◆ Task statement
What is needed is a word-for-word copy of the records below.

Collected data:
──────
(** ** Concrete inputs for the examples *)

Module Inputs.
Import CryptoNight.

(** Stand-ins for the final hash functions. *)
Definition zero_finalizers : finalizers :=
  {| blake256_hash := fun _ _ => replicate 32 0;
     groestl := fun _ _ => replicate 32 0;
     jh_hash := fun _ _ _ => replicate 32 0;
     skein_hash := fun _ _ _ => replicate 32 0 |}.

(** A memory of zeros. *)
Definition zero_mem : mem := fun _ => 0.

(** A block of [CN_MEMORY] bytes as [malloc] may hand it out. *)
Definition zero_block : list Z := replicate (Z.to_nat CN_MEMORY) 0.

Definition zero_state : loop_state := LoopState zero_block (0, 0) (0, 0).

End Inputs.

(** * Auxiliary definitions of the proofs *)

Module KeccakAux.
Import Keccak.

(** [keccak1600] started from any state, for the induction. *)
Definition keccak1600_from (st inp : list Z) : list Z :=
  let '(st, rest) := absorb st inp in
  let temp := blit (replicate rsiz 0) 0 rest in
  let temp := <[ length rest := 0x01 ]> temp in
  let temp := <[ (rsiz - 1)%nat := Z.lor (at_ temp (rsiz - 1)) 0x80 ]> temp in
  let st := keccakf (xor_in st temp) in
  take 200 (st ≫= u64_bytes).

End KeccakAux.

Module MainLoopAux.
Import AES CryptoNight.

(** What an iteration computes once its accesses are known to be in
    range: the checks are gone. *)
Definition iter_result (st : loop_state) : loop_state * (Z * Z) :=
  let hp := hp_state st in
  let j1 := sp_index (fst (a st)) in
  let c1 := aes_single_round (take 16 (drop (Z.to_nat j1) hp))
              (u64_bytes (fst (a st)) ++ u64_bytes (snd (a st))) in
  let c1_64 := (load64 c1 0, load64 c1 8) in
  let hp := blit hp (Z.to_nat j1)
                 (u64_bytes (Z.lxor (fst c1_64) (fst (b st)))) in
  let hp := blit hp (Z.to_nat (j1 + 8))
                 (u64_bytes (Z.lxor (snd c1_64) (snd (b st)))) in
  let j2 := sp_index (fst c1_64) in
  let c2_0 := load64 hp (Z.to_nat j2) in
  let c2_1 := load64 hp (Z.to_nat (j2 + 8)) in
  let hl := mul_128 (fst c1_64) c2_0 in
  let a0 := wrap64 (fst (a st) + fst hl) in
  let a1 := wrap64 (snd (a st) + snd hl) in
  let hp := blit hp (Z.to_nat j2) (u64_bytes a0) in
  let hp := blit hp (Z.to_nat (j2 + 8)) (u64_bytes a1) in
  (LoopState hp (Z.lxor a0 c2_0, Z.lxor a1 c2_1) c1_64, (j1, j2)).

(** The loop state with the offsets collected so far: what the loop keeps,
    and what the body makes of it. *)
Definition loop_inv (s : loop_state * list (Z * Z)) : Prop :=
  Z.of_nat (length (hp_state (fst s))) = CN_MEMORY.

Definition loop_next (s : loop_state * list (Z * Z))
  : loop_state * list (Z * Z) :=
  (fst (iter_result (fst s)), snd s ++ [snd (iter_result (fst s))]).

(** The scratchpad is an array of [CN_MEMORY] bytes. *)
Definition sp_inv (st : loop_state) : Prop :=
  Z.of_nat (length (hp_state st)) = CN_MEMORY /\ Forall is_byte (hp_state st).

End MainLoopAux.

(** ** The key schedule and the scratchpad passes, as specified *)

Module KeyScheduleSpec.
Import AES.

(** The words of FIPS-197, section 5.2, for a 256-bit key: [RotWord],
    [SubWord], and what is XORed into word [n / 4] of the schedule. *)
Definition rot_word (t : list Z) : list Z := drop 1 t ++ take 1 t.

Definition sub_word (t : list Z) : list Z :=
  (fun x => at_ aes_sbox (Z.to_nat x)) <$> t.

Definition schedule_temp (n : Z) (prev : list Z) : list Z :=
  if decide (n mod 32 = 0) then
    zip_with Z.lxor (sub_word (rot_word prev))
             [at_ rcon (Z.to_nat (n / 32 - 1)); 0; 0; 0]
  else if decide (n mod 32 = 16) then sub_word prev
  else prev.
──────
◆ Result of this exercise
(** ** Concrete inputs for the examples *)

Module Inputs.
Import CryptoNight.

(** Stand-ins for the final hash functions. *)
Definition zero_finalizers : finalizers :=
  {| blake256_hash := fun _ _ => replicate 32 0;
     groestl := fun _ _ => replicate 32 0;
     jh_hash := fun _ _ _ => replicate 32 0;
     skein_hash := fun _ _ _ => replicate 32 0 |}.

(** A memory of zeros. *)
Definition zero_mem : mem := fun _ => 0.

(** A block of [CN_MEMORY] bytes as [malloc] may hand it out. *)
Definition zero_block : list Z := replicate (Z.to_nat CN_MEMORY) 0.

Definition zero_state : loop_state := LoopState zero_block (0, 0) (0, 0).

End Inputs.

(** * Auxiliary definitions of the proofs *)

Module KeccakAux.
Import Keccak.

(** [keccak1600] started from any state, for the induction. *)
Definition keccak1600_from (st inp : list Z) : list Z :=
  let '(st, rest) := absorb st inp in
  let temp := blit (replicate rsiz 0) 0 rest in
  let temp := <[ length rest := 0x01 ]> temp in
  let temp := <[ (rsiz - 1)%nat := Z.lor (at_ temp (rsiz - 1)) 0x80 ]> temp in
  let st := keccakf (xor_in st temp) in
  take 200 (st ≫= u64_bytes).

End KeccakAux.

Module MainLoopAux.
Import AES CryptoNight.

(** What an iteration computes once its accesses are known to be in
    range: the checks are gone. *)
Definition iter_result (st : loop_state) : loop_state * (Z * Z) :=
  let hp := hp_state st in
  let j1 := sp_index (fst (a st)) in
  let c1 := aes_single_round (take 16 (drop (Z.to_nat j1) hp))
              (u64_bytes (fst (a st)) ++ u64_bytes (snd (a st))) in
  let c1_64 := (load64 c1 0, load64 c1 8) in
  let hp := blit hp (Z.to_nat j1)
                 (u64_bytes (Z.lxor (fst c1_64) (fst (b st)))) in
  let hp := blit hp (Z.to_nat (j1 + 8))
                 (u64_bytes (Z.lxor (snd c1_64) (snd (b st)))) in
  let j2 := sp_index (fst c1_64) in
  let c2_0 := load64 hp (Z.to_nat j2) in
  let c2_1 := load64 hp (Z.to_nat (j2 + 8)) in
  let hl := mul_128 (fst c1_64) c2_0 in
  let a0 := wrap64 (fst (a st) + fst hl) in
  let a1 := wrap64 (snd (a st) + snd hl) in
  let hp := blit hp (Z.to_nat j2) (u64_bytes a0) in
  let hp := blit hp (Z.to_nat (j2 + 8)) (u64_bytes a1) in
  (LoopState hp (Z.lxor a0 c2_0, Z.lxor a1 c2_1) c1_64, (j1, j2)).

(** The loop state with the offsets collected so far: what the loop keeps,
    and what the body makes of it. *)
Definition loop_inv (s : loop_state * list (Z * Z)) : Prop :=
  Z.of_nat (length (hp_state (fst s))) = CN_MEMORY.

Definition loop_next (s : loop_state * list (Z * Z))
  : loop_state * list (Z * Z) :=
  (fst (iter_result (fst s)), snd s ++ [snd (iter_result (fst s))]).

(** The scratchpad is an array of [CN_MEMORY] bytes. *)
Definition sp_inv (st : loop_state) : Prop :=
  Z.of_nat (length (hp_state st)) = CN_MEMORY /\ Forall is_byte (hp_state st).

End MainLoopAux.

(** ** The key schedule and the scratchpad passes, as specified *)

Module KeyScheduleSpec.
Import AES.

(** The words of FIPS-197, section 5.2, for a 256-bit key: [RotWord],
    [SubWord], and what is XORed into word [n / 4] of the schedule. *)
Definition rot_word (t : list Z) : list Z := drop 1 t ++ take 1 t.

Definition sub_word (t : list Z) : list Z :=
  (fun x => at_ aes_sbox (Z.to_nat x)) <$> t.

Definition schedule_temp (n : Z) (prev : list Z) : list Z :=
  if decide (n mod 32 = 0) then
    zip_with Z.lxor (sub_word (rot_word prev))
             [at_ rcon (Z.to_nat (n / 32 - 1)); 0; 0; 0]
  else if decide (n mod 32 = 16) then sub_word prev
  else prev.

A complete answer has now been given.